Deborah Helsing, Ed.D. holds a faculty position at Harvard University’s Graduate School of Education, teaching courses in Adult Development, Immunity to Change, and providing individualized executive coaching to high potential educational leaders as part of the Doctor of Educational Leadership program. Deborah is also Co-Director of Minds at Work, where she coaches, consults, and provides training on the Immunity-to-Change approach. Deborah is also Co-Director of Minds at Work, where she coaches, consults, and provides training on the Immunity-to-Change approach.   

Her most recent publications include co-authoring An Everyone Culture:  Becoming a Deliberately Developmental Organization, winner of an 800-CEO-Read Business Book Award, The Immunity to Change Coach’s Guide, and Right Weight, Right Mind: The ITC Approach to Permanent Weight Loss.

Additional Resources

Deborah has provided the following two templates to download and print out for use in the workshop:

The Immunity to Change methodology is elaborated in a book of the same name, by Robert Kegan and Lisa Lahey, Harvard GSE professors and founders of Minds at Work, where Deborah Helsing is Co-Director. The Immunity to Change book offers a detailed blueprint on the philosophy and process, along with case-studies threaded throughout to provide context.

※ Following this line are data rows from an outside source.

Lemma walkCommit_P (cfg : Config) (c : option Commit) (cc : Z) :
  emits cfg P any (walkCommit repo c cc).
Proof.
  destruct c as [c|]; simpl; [|now apply emits_ret].
  eapply emits_bind; [apply emits_timeoutReached|].
  intros timeout _. destruct (_ || _); [now apply emits_ret|].
  intros w r w' Hcfg H. unfold walkEnter in H.
  destruct (isCommitAllowListed _ _); [revert H; now apply emits_ret|].
  destruct (_ =? _)%nat.
  - revert H. apply emits_bind with (Q := any) (cfg := cfg); trivial.
    intros err _. now apply emits_ret.
  - destruct (Commit_Parent repo c 0) as [parent|e];
      [|revert H; now apply emits_ret].
    revert H. apply emits_bind with (Q := any) (cfg := cfg); trivial;
      [|intros err _; now apply emits_ret].
    unfold walkPatch. apply emits_recovering; [|exact I].
    eapply emits_bind; [apply emits_timeoutReached|].
    intros [|] _; [now apply emits_ret|].
    destruct parent as [parent|]; [|now apply emits_ret].
    eapply emits_bind; [apply emits_Patch_of|]. intros patch _.
    eapply emits_bind; [now apply emits_update|]. intros _ _.
    eapply emits_bind; [now apply emits_update|]. intros _ _.
    eapply emits_bind.
    + apply emits_go. unfold worker. apply emits_deferring; trivial.
    + intros _ _. destruct (String.eqb _ _); now apply emits_ret.
Qed.
(** X9.  Pressing start while a download is current starts nothing: in a
    reachable state with a current runnable, [start_downloads] does no more
    than disable the resolution combo, which a resolution probe may have
    enabled again, when the list has an entry (the queue, the runnables, the
    pool, the result lists, the other controls and the dialogs stay as they
    are), and only shows the empty-queue notice when the list has been
    emptied meanwhile. *)
Theorem start_while_downloading (ops : list op) (st : UI) :
  run_ops initial_ui ops = Some st ->
  current_download st <> None ->
  (download_queue st <> [] ->
   start_downloads st = with_combo_enabled st false) /\
  (download_queue st = [] ->
   start_downloads st = show_dialog st InfoQueueEmpty).
Proof.
  intros Hrun Hc.
  destruct (reach_run ops _ _ reach_initial Hrun) as (_ & _ & H3 & _).
  unfold start_downloads. split.
  - intros Hq. destruct (download_queue st) as [|item rest]; [contradiction|].
    change (current_download (set_controls_enabled st false))
      with (current_download st).
    destruct (current_download st) as [rid|]; [|contradiction].
    destruct st as [s c q su fa p e ce g dl]. simpl in *. now subst e.
  - now intros ->.
Qed.

(** X10.  The check made on entering [run].  A runnable waiting in the pool of
    a reachable state is the current one; if it is an audio job, or a video
    job with a non-empty resolution text, the worker goes on to the download;
    a video job fails at once exactly when its resolution text is empty, and
    no other case exists. *)
Theorem entry_check (ops : list op) (st : UI) (rid : nat) :
  run_ops initial_ui ops = Some st ->
  pool_phase st rid = Some WQueued ->
  exists r : DownloadRunnable,
    store st !! rid = Some r /\
    current_download st = Some rid /\
    mode_shape (mode r) (resolution r) /\
    (mode r = "audio" ->
     worker_enter st rid = Some (pool_set st rid WDownloading)) /\
    (forall c, mode r = "video" -> resolution r = Some c ->
       c <> EmptyString ->
       worker_enter st rid = Some (pool_set st rid WDownloading)) /\
    (mode r = "video" -> resolution r = Some EmptyString ->
     worker_enter st rid =
       Some (pool_set st rid
               (WEmitted false
                  (get_user_friendly_error_message MSG_NO_RESOLUTION)
                  EmptyString))).
Proof.
  intros Hrun Hph.
  destruct (reach_run ops _ _ reach_initial Hrun)
    as (H1 & H2 & _ & _ & _ & H6).
  destruct (pool_inv_shape _ _ _ H1 Hph) as [Hc _].
  destruct (lookup_lt_is_Some_2 _ _ (H2 rid Hc)) as [r Hr].
  exists r. split; [exact Hr|]. split; [exact Hc|].
  assert (Hwf : runnable_wf r).
  { rewrite Forall_lookup in H6. exact (H6 rid r Hr). }
  split; [exact (proj2 (proj2 Hwf))|].
  unfold worker_enter. rewrite Hph, Hr. split_conj.
  - intros ->. reflexivity.
  - intros c -> Hres Hne. unfold resolution_missing. rewrite Hres. simpl.
    destruct (String.eqb c EmptyString) eqn:E; [|reflexivity].
    apply String.eqb_eq in E. contradiction.
  - intros -> Hres. unfold resolution_missing. rewrite Hres. reflexivity.
Qed.
(** * Lifecycle hook adapters of the furnace Go SDK (package [sdk], sdk.go)

    The package declares four hook interfaces ([PreCreate], [PostCreate],
    [PreDelete], [PostDelete]) and, for each, a client adapter that turns a
    local call into a remote call, a server adapter that turns a remote call
    into a call of the local implementation, and the plugin struct binding
    both to the transport.

    Go code is embedded shallowly.  A function with effects is a function
    from the state it runs in to an [outcome]: it returns a value, or it
    panics.  A pointer ([*T]) and an interface value are [option]s, [None]
    being Go's [nil]; dereferencing [nil] and calling a method of a [nil]
    interface panic.  A method with a pointer receiver runs in a state made
    of the receiver's struct and of the rest of the program.

    sdk.go also carries an earlier copy of the PreCreate and PostCreate
    parts (package [gosdk]); its functions have the same bodies as the ones
    of package [sdk] embedded here. *)

From Stdlib Require Import String Ascii List.
From ExtLib Require Import Structures.Monad.
Import ListNotations.
Import MonadNotation.
Local Open Scope monad_scope.
Local Open Scope string_scope.

Set Implicit Arguments.

(** ** Effects: state and panics *)

Inductive outcome (St A : Type) : Type :=
| Returned (a : A) (s : St)
| Panicked (s : St).

Arguments Returned {St A} a s.
Arguments Panicked {St A} s.

Definition M (St A : Type) : Type := St -> outcome St A.

#[global] Instance Monad_M (St : Type) : Monad (M St) :=
  {| ret := fun A (a : A) (s : St) => Returned a s;
     bind := fun A B (c : M St A) (k : A -> M St B) (s : St) =>
               match c s with
               | Returned a s' => k a s'
               | Panicked s' => Panicked s'
               end |}.

Definition panic {St A : Type} : M St A := fun s => Panicked s.

(** [*T]: [None] is the nil pointer. *)
Definition ptr (T : Type) : Type := option T.

(** A value of interface type [I]: [None] is the nil interface. *)
Definition iface (I : Type) : Type := option I.

(** Go's [error]: [None] is [nil], [Some msg] an error with its message. *)
Definition error : Type := option string.

(** [p.Field] on a pointer: a nil pointer panics. *)
Definition deref {St T : Type} (p : ptr T) : M St T :=
  match p with
  | Some v => ret v
  | None => panic
  end.

(** [i.Method(...)] on an interface value: a nil interface panics. *)
Definition invoke {St I A : Type} (i : iface I) (method : I -> M St A) : M St A :=
  match i with
  | Some x => method x
  | None => panic
  end.

(** ** Messages of package [proto] *)

Record Stack : Type := { Name : string }.
Record Proceed : Type := { Failed : bool }.
Record Empty : Type := { }.

Section Sdk.

(** The state of everything outside this package: the plugin
    implementations, the transport, the remote peer. *)
Variable W : Type.

(** [context.Context] and [context.Background()]. *)
Variable context : Type.
Variable Background : context.

(** A method with a pointer receiver of struct type [R].  The receiver's
    struct is part of the state, so that a method may assign its fields. *)
Definition Method (R A : Type) : Type := M (R * W) A.

(** Read the receiver. *)
Definition self {R : Type} : Method R R :=
  fun s => Returned (fst s) s.

(** Assign the receiver's fields. *)
Definition assign {R : Type} (r : R) : Method R unit :=
  fun s => Returned tt (r, snd s).

(** Run code of another package (a stub, an implementation, the generated
    registration functions).  It acts on the state outside the receiver:
    the adapters are reached by their methods only, and the client
    adapters' one field, [client], is unexported. *)
Definition extern {R A : Type} (c : M W A) : Method R A :=
  fun s => match c (snd s) with
           | Returned a w' => Returned a (fst s, w')
           | Panicked w' => Panicked (fst s, w')
           end.

(** Call a method on the object [obj] from outside. *)
Definition call {R A : Type} (obj : R) (f : Method R A) : M W A :=
  fun w => match f (obj, w) with
           | Returned a s' => Returned a (snd s')
           | Panicked s' => Panicked (snd s')
           end.

(** *** Plugin interface declarations *)

Record PreCreate : Type :=
  { PreCreate_Execute : string -> M W bool }.

Record PostCreate : Type :=
  { PostCreate_Execute : string -> M W unit }.

Record PreDelete : Type :=
  { PreDelete_Execute : string -> M W bool }.

Record PostDelete : Type :=
  { PostDelete_Execute : string -> M W unit }.

(** *** Interfaces and functions of the generated package [proto]

    The client stubs take call options after the request; the adapters
    pass none. *)

Record PreCreateClient : Type :=
  { PreCreateClient_Execute : context -> ptr Stack -> M W (ptr Proceed * error) }.

Record PreCreateServer : Type :=
  { PreCreateServer_Execute : context -> ptr Stack -> M W (ptr Proceed * error) }.

Record PostCreateClient : Type :=
  { PostCreateClient_Execute : context -> ptr Stack -> M W (ptr Empty * error) }.

Record PostCreateServer : Type :=
  { PostCreateServer_Execute : context -> ptr Stack -> M W (ptr Empty * error) }.

Record PreDeleteClient : Type :=
  { PreDeleteClient_Execute : context -> ptr Stack -> M W (ptr Proceed * error) }.

Record PreDeleteServer : Type :=
  { PreDeleteServer_Execute : context -> ptr Stack -> M W (ptr Proceed * error) }.

Record PostDeleteClient : Type :=
  { PostDeleteClient_Execute : context -> ptr Stack -> M W (ptr Empty * error) }.

Record PostDeleteServer : Type :=
  { PostDeleteServer_Execute : context -> ptr Stack -> M W (ptr Empty * error) }.

(** [plugin.Plugin], [*plugin.GRPCBroker], [*grpc.Server] and
    [*grpc.ClientConn]: handles of the transport, never inspected here. *)
Variable Plugin : Type.
Variable GRPCBroker : Type.
Variable Server : Type.
Variable ClientConn : Type.

(** [proto.RegisterXServer(s, srv)] and [proto.NewXClient(cc)]. *)
Variable RegisterPreCreateServer : Server -> iface PreCreateServer -> M W unit.
Variable RegisterPostCreateServer : Server -> iface PostCreateServer -> M W unit.
Variable RegisterPreDeleteServer : Server -> iface PreDeleteServer -> M W unit.
Variable RegisterPostDeleteServer : Server -> iface PostDeleteServer -> M W unit.
Variable NewPreCreateClient : ClientConn -> M W (iface PreCreateClient).
Variable NewPostCreateClient : ClientConn -> M W (iface PostCreateClient).
Variable NewPreDeleteClient : ClientConn -> M W (iface PreDeleteClient).
Variable NewPostDeleteClient : ClientConn -> M W (iface PostDeleteClient).

(** *** Structs *)

Record PreCreateGRPCPlugin : Type :=
  { PreCreateGRPCPlugin_Plugin : iface Plugin;
    PreCreateGRPCPlugin_Impl : iface PreCreate }.

Record GRPCPreCreateClient : Type :=
  { GRPCPreCreateClient_client : iface PreCreateClient }.

Record GRPCPreCreateServer : Type :=
  { GRPCPreCreateServer_Impl : iface PreCreate }.

Record PostCreateGRPCPlugin : Type :=
  { PostCreateGRPCPlugin_Plugin : iface Plugin;
    PostCreateGRPCPlugin_Impl : iface PostCreate }.

Record GRPCPostCreateClient : Type :=
  { GRPCPostCreateClient_client : iface PostCreateClient }.

Record GRPCPostCreateServer : Type :=
  { GRPCPostCreateServer_Impl : iface PostCreate }.

Record PreDeleteGRPCPlugin : Type :=
  { PreDeleteGRPCPlugin_Plugin : iface Plugin;
    PreDeleteGRPCPlugin_Impl : iface PreDelete }.

Record GRPCPreDeleteClient : Type :=
  { GRPCPreDeleteClient_client : iface PreDeleteClient }.

Record GRPCPreDeleteServer : Type :=
  { GRPCPreDeleteServer_Impl : iface PreDelete }.

Record PostDeleteGRPCPlugin : Type :=
  { PostDeleteGRPCPlugin_Plugin : iface Plugin;
    PostDeleteGRPCPlugin_Impl : iface PostDelete }.

Record GRPCPostDeleteClient : Type :=
  { GRPCPostDeleteClient_client : iface PostDeleteClient }.

Record GRPCPostDeleteServer : Type :=
  { GRPCPostDeleteServer_Impl : iface PostDelete }.

(** The dynamic types of the values the [GRPCClient] methods return as
    [interface{}]: pointers to the four client adapters. *)
Inductive dynamic : Type :=
| Dyn_GRPCPreCreateClient (m : GRPCPreCreateClient)
| Dyn_GRPCPostCreateClient (m : GRPCPostCreateClient)
| Dyn_GRPCPreDeleteClient (m : GRPCPreDeleteClient)
| Dyn_GRPCPostDeleteClient (m : GRPCPostDeleteClient).

(** *** PRECREATE plugin functions *)

Definition GRPCPreCreateClient_Execute (key : string)
  : Method GRPCPreCreateClient bool :=
  m <- self ;;
  '(p, err) <- extern (invoke (GRPCPreCreateClient_client m) (fun c =>
                 PreCreateClient_Execute c Background (Some {| Name := key |}))) ;;
  match err with
  | Some _ => ret false
  | None => r <- deref p ;; ret (Failed r)
  end.

Definition GRPCPreCreateServer_Execute (ctx : context) (req : ptr Stack)
  : Method GRPCPreCreateServer (ptr Proceed * error) :=
  m <- self ;;
  rq <- deref req ;;
  res <- extern (invoke (GRPCPreCreateServer_Impl m) (fun i =>
           PreCreate_Execute i (Name rq))) ;;
  ret (Some {| Failed := res |}, None).

(** [*GRPCPreCreateServer] as a value of interface [proto.PreCreateServer]. *)
Definition GRPCPreCreateServer_as_PreCreateServer (m : GRPCPreCreateServer)
  : PreCreateServer :=
  {| PreCreateServer_Execute := fun ctx req =>
       call m (GRPCPreCreateServer_Execute ctx req) |}.

(** [*GRPCPreCreateClient] as a value of interface [PreCreate]. *)
Definition GRPCPreCreateClient_as_PreCreate (m : GRPCPreCreateClient)
  : PreCreate :=
  {| PreCreate_Execute := fun key => call m (GRPCPreCreateClient_Execute key) |}.
(** The closure returned by [New], over the configuration and the
    extractor it captures.  Each arm of the [switch] either leaves the
    handler with an error ([inl]) or falls through with the token
    ([inr]); a method without a case falls through with the empty
    token. *)
Definition handler (cfg : Config) (extractor : Extractor) : M Outcome :=
  skip <- ask (fun c => match Next cfg with Some next => next c | None => false end) ;;
  if skip : bool then c_Next else
  let store := {| cfg_ := cfg; entries := ∅ |} in
  method <- ask Method ;;
  arm <-
    (if String.eqb method MethodGet then
       token <- ask (fun c => Cookies c (CookieName cfg)) ;;
       token <- (if String.eqb token "" then
                   token <- generate cfg ;;
                   set store token ;;
                   ret token
                 else ret token) ;;
       now <- Now ;;
       let cookie := {| Name := CookieName cfg;
                        Value := token;
                        Domain := CookieDomain cfg;
                        Path := CookiePath cfg;
                        Expires := time.Add now (Expiration cfg);
                        Secure := CookieSecure cfg;
                        HTTPOnly := CookieHTTPOnly cfg;
                        SameSite := CookieSameSite cfg |} in
       act (fun c => Cookie_ c cookie) ;;
       ret (inr token)
     else if is_unsafe method then
       r <- ask extractor ;;
       let (token, err) := r : string * option errors.error in
       match err with
       | Some _ => ret (inl ErrForbidden)
       | None =>
           problem <- get store token ;;
           if problem : bool then
             delete store token ;;
             now <- Now ;;
             act (fun c => Cookie_ c {| Name := CookieName cfg;
                                        Value := "";
                                        Domain := CookieDomain cfg;
                                        Path := CookiePath cfg;
                                        Expires := time.Add now (-1 * time.Minute);
                                        Secure := CookieSecure cfg;
                                        HTTPOnly := CookieHTTPOnly cfg;
                                        SameSite := CookieSameSite cfg |}) ;;
             ret (inl ErrForbidden)
           else ret (inr token)
       end
     else ret (inr "")) ;;
  match arm : fiber.Error + string with
  | inl e => ret (Reject e)
  | inr token =>
      act (fun c => Vary c HeaderCookie) ;;
      (if negb (String.eqb (ContextKey cfg) "") then
         act (fun c => Locals c (ContextKey cfg) token)
       else ret tt) ;;
      c_Next
  end.

Section New.
(** [configDefault] (config.go) fills in the defaults of the optional
    [Config] argument; [textproto.CanonicalMIMEHeaderKey] is Go's. *)
Variable configDefault : list Config -> Config.
Variable CanonicalMIMEHeaderKey : string -> string.

Definition New (config : list Config) : Init :=
  let cfg := configDefault config in
  let cfg := match Storage cfg with
             | None => with_Storage cfg memory.New
             | Some _ => cfg
             end in
  let selectors := gostrings.Split (KeyLookup cfg) ":" in
  match selectors with
  | [source; key] =>
      let extractor := csrfFromHeader (CanonicalMIMEHeaderKey key) in
      let selected : string + Extractor :=
        if String.eqb source "form" then inr (csrfFromForm key)
        else if String.eqb source "query" then inr (csrfFromQuery key)
        else if String.eqb source "param" then inr (csrfFromParam key)
        else if String.eqb source "cookie" then
          if String.eqb key (CookieName cfg) then
            inl ("KeyLookup key " ++ key ++ " can't be the same as CookieName "
                 ++ CookieName cfg)
          else inr (csrfFromCookie key)
        else inr extractor in
      match selected with
      | inl msg => Panic msg
      | inr extractor => Handler (handler cfg extractor)
      end
  | _ => Panic "[CSRF] KeyLookup must in the form of <source>:<key>"
  end.
End New.
End csrf.

(** ** Vocabulary of the properties *)

Import fiber csrf.

(** The request skips the middleware: [Next] is set and answers true. *)
Definition bypassed (cfg : Config) (c : Ctx) : bool :=
  match Next cfg with
  | Some next => next c
  | None => false
  end.

Definition unsafe_methods : list string :=
  [MethodPost; MethodPut; MethodPatch; MethodDelete].

Definition known_methods : list string := MethodGet :: unsafe_methods.

Definition source_keywords : list string := ["form"; "query"; "param"; "cookie"].

(** The handler applied to a context as it arrives and a world. *)
Definition serve (h : M Outcome) (c : Ctx) (w : World) : Outcome * State :=
  h {| ctx := c; world := w |}.

(** The configuration the handler captures: the defaults filled in and
    the storage never nil. *)
Definition effective (cfg : Config) : Config :=
  match Storage cfg with
  | None => with_Storage cfg memory.New
  | Some _ => cfg
  end.

(** The cookie that issues or re-sends [token]. *)
Definition issue_cookie (cfg : Config) (now : time.Time) (token : string) : Cookie :=
  {| Name := CookieName cfg; Value := token; Domain := CookieDomain cfg;
     Path := CookiePath cfg; Expires := time.Add now (Expiration cfg);
     Secure := CookieSecure cfg; HTTPOnly := CookieHTTPOnly cfg;
     SameSite := CookieSameSite cfg |}.

(** The cookie that makes the client drop its token. *)
Definition expire_cookie (cfg : Config) (now : time.Time) : Cookie :=
  {| Name := CookieName cfg; Value := ""; Domain := CookieDomain cfg;
     Path := CookiePath cfg; Expires := time.Add now (-1 * time.Minute);
     Secure := CookieSecure cfg; HTTPOnly := CookieHTTPOnly cfg;
     SameSite := CookieSameSite cfg |}.

(** The context after the [switch]: Vary set, the token in the locals
    when a context key is configured. *)
Definition pass_on (cfg : Config) (token : string) (c : Ctx) : Ctx :=
  let c := Vary c HeaderCookie in
  if String.eqb (ContextKey cfg) "" then c else Locals c (ContextKey cfg) token.

(** ** Sample configuration and requests *)

Module sample.
Definition cfg : Config :=
  {| Next := None; KeyLookup := "header:X-Csrf-Token"; CookieName := "csrf_";
     CookieDomain := ""; CookiePath := "/"; CookieSecure := false;
     CookieHTTPOnly := true; CookieSameSite := "Lax";
     Expiration := 3600 * time.Second; Storage := Some memory.New;
     ContextKey := "token";
     KeyGenerator := fun n => String (ascii_of_nat (65 + n)) "" |}.

Definition skipping : Config :=
  {| Next := Some (fun _ => true); KeyLookup := KeyLookup cfg;
     CookieName := CookieName cfg; CookieDomain := CookieDomain cfg;
     CookiePath := CookiePath cfg; CookieSecure := CookieSecure cfg;
     CookieHTTPOnly := CookieHTTPOnly cfg; CookieSameSite := CookieSameSite cfg;
     Expiration := Expiration cfg; Storage := Storage cfg;
     ContextKey := ContextKey cfg; KeyGenerator := KeyGenerator cfg |}.

Definition looking_up (lookup : string) : Config :=
  {| Next := None; KeyLookup := lookup;
     CookieName := CookieName cfg; CookieDomain := CookieDomain cfg;
     CookiePath := CookiePath cfg; CookieSecure := CookieSecure cfg;
     CookieHTTPOnly := CookieHTTPOnly cfg; CookieSameSite := CookieSameSite cfg;
     Expiration := Expiration cfg; Storage := None;
     ContextKey := ContextKey cfg; KeyGenerator := KeyGenerator cfg |}.

(** A [configDefault] that takes the first configuration given. *)
Definition configDefault (config : list Config) : Config :=
  match config with
  | c :: _ => c
  | [] => cfg
  end.

Definition extractor : Extractor := csrfFromHeader "X-Csrf-Token".

Definition arriving (method : string) (headers cookies : list (string * string)) : Ctx :=
  {| request := {| req_method := method; req_headers := list_to_map headers;
                   req_query := ∅; req_params := ∅; req_form := ∅;
                   req_cookies := list_to_map cookies |};
     set_cookies := []; vary := []; locals := ∅ |}.

Definition holding (valid : list string) : World :=
  {| tokens := list_to_set valid; store_log := []; keygen_calls := 0; clock := 1000 |}.
End sample.

(** ** The five sources, the runs of the handler and sessions *)

(** The location a built-in extractor reads. *)
Variant Source := FromHeader | FromQuery | FromParam | FromForm | FromCookie.

Definition extractor_of (src : Source) (param : string) : Extractor :=
  match src with
  | FromHeader => csrfFromHeader param
  | FromQuery => csrfFromQuery param
  | FromParam => csrfFromParam param
  | FromForm => csrfFromForm param
  | FromCookie => csrfFromCookie param
  end.
(** The stages a list of revision requests leads to run. *)
Lemma applyRevisions_invoked project revs cps w :
  exists done rest,
    flat_map (fun rev => stage_of (byType schema_of (toLowerCase (phase rev)))) revs
    = done ++ rest
    /\ invoked (snd (applyRevisions schema_of projectId provider project revs cps w))
       = invoked w ++ done
    /\ match fst (applyRevisions schema_of projectId provider project revs cps w) with
       | Ok _ => rest = []
       | Throw _ => True
       end.
Proof.
  revert cps w. induction revs as [|rev revs IH]; intros cps w.
  - exists [], []. cbn. rewrite app_nil_r. auto.
  - assert (E : applyRevisions schema_of projectId provider project (rev :: revs) cps w =
                match rerun projectId provider (byType schema_of (toLowerCase (phase rev)))
                        project cps w with
                | (Ok cps1, w1) =>
                    applyRevisions schema_of projectId provider project revs cps1 w1
                | (Throw e, w1) => (Throw e, w1)
                end).
    { cbn [applyRevisions]. unfold bind at 1. reflexivity. }
    rewrite E. cbn [flat_map].
    pose proof (rerun_invoked projectId provider
                  (byType schema_of (toLowerCase (phase rev))) project cps w) as Hi.
    destruct (rerun projectId provider _ project cps w) as [[cps1|e] w1]; cbn [fst snd] in *.
    + destruct (IH cps1 w1) as (done & rest & Ht & Hd & Hok).
      eexists (_ ++ done), rest. split; [|split; [|exact Hok]].
      * rewrite Ht, app_assoc. reflexivity.
      * rewrite Hd, Hi, <- app_assoc. reflexivity.
    + eexists _, _. split; [reflexivity|]. split; [exact Hi | exact I].
Qed.

Lemma revisable_is_stage (t : jsstring) :
  In t revisable -> stage_of (byType schema_of (toLowerCase t)) = [t].
Proof.
  intros H. cbv [revisable In] in H.
  repeat (destruct H as [<-|H]; [reflexivity|]). destruct H.
Qed.

Lemma revisions_are_stages (revs : list Revision) :
  Forall (fun rev => In (phase rev) revisable) revs ->
  flat_map (fun rev => stage_of (byType schema_of (toLowerCase (phase rev)))) revs
  = List.map phase revs.
Proof.
  induction 1 as [|rev revs Hrev _ IH]; [reflexivity|].
  cbn [flat_map List.map]. rewrite IH, (revisable_is_stage _ Hrev). reflexivity.
Qed.

End WithParameters.

(** X13. Every revision the checklist requests is honoured, in order
    and as often as requested: the stages [applyQualityChecklist] runs
    again are those named by the requests, one run per request (the
    system stage up to three times), all of them when it returns and an
    initial part of them when a re-run fails; with a verdict of [pass]
    it runs nothing. *)
Theorem checklist_revisions_are_rerun (schema_of : jsstring -> Schema) (projectId : nat)
  (provider : AIProvider) (project : Project) (cps : list PlanningPhase) (w : World)
  (r : ChecklistResult) :
  runQualityChecklist cps = Ok r ->
  exists done rest,
    List.map phase (targetedRevisions r) = done ++ rest
    /\ invoked (snd (applyQualityChecklist schema_of projectId provider project cps w))
       = invoked w ++ done
    /\ match fst (applyQualityChecklist schema_of projectId provider project cps w) with
       | Ok _ => rest = []
       | Throw _ => True
       end.
Proof.
  intros H.
  destruct (checklist_verdict_matches_requests cps r H) as (_ & Hp & _ & _ & _ & Hst).
  unfold applyQualityChecklist, bind, lift. rewrite H.
  destruct (status r) eqn:Es.
  - exists [], []. rewrite (proj1 Hp eq_refl). unfold ret. cbn [fst snd List.map].
    split; [reflexivity|]. split; [now rewrite app_nil_r | reflexivity].
  - rewrite <- (revisions_are_stages schema_of _ Hst).
    apply applyRevisions_invoked.
Qed.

Immunity to Change is an outgrowth of Kegan’s earlier work, which explores stages of adult development. This is laid out in his seminal book, The Evolving Self, which is described this way by Harvard University Press:

The Evolving Self focuses upon the most basic and universal of psychological problems—the individual’s effort to make sense of experience, to make meaning of life. According to Robert Kegan, meaning-making is a lifelong activity that begins in earliest infancy and continues to evolve through a series of stages encompassing childhood, adolescence, and adulthood. The Evolving Self describes this process of evolution in rich and human detail, concentrating especially on the internal experience of growth and transition, its costs and disruptions as well as its triumphs.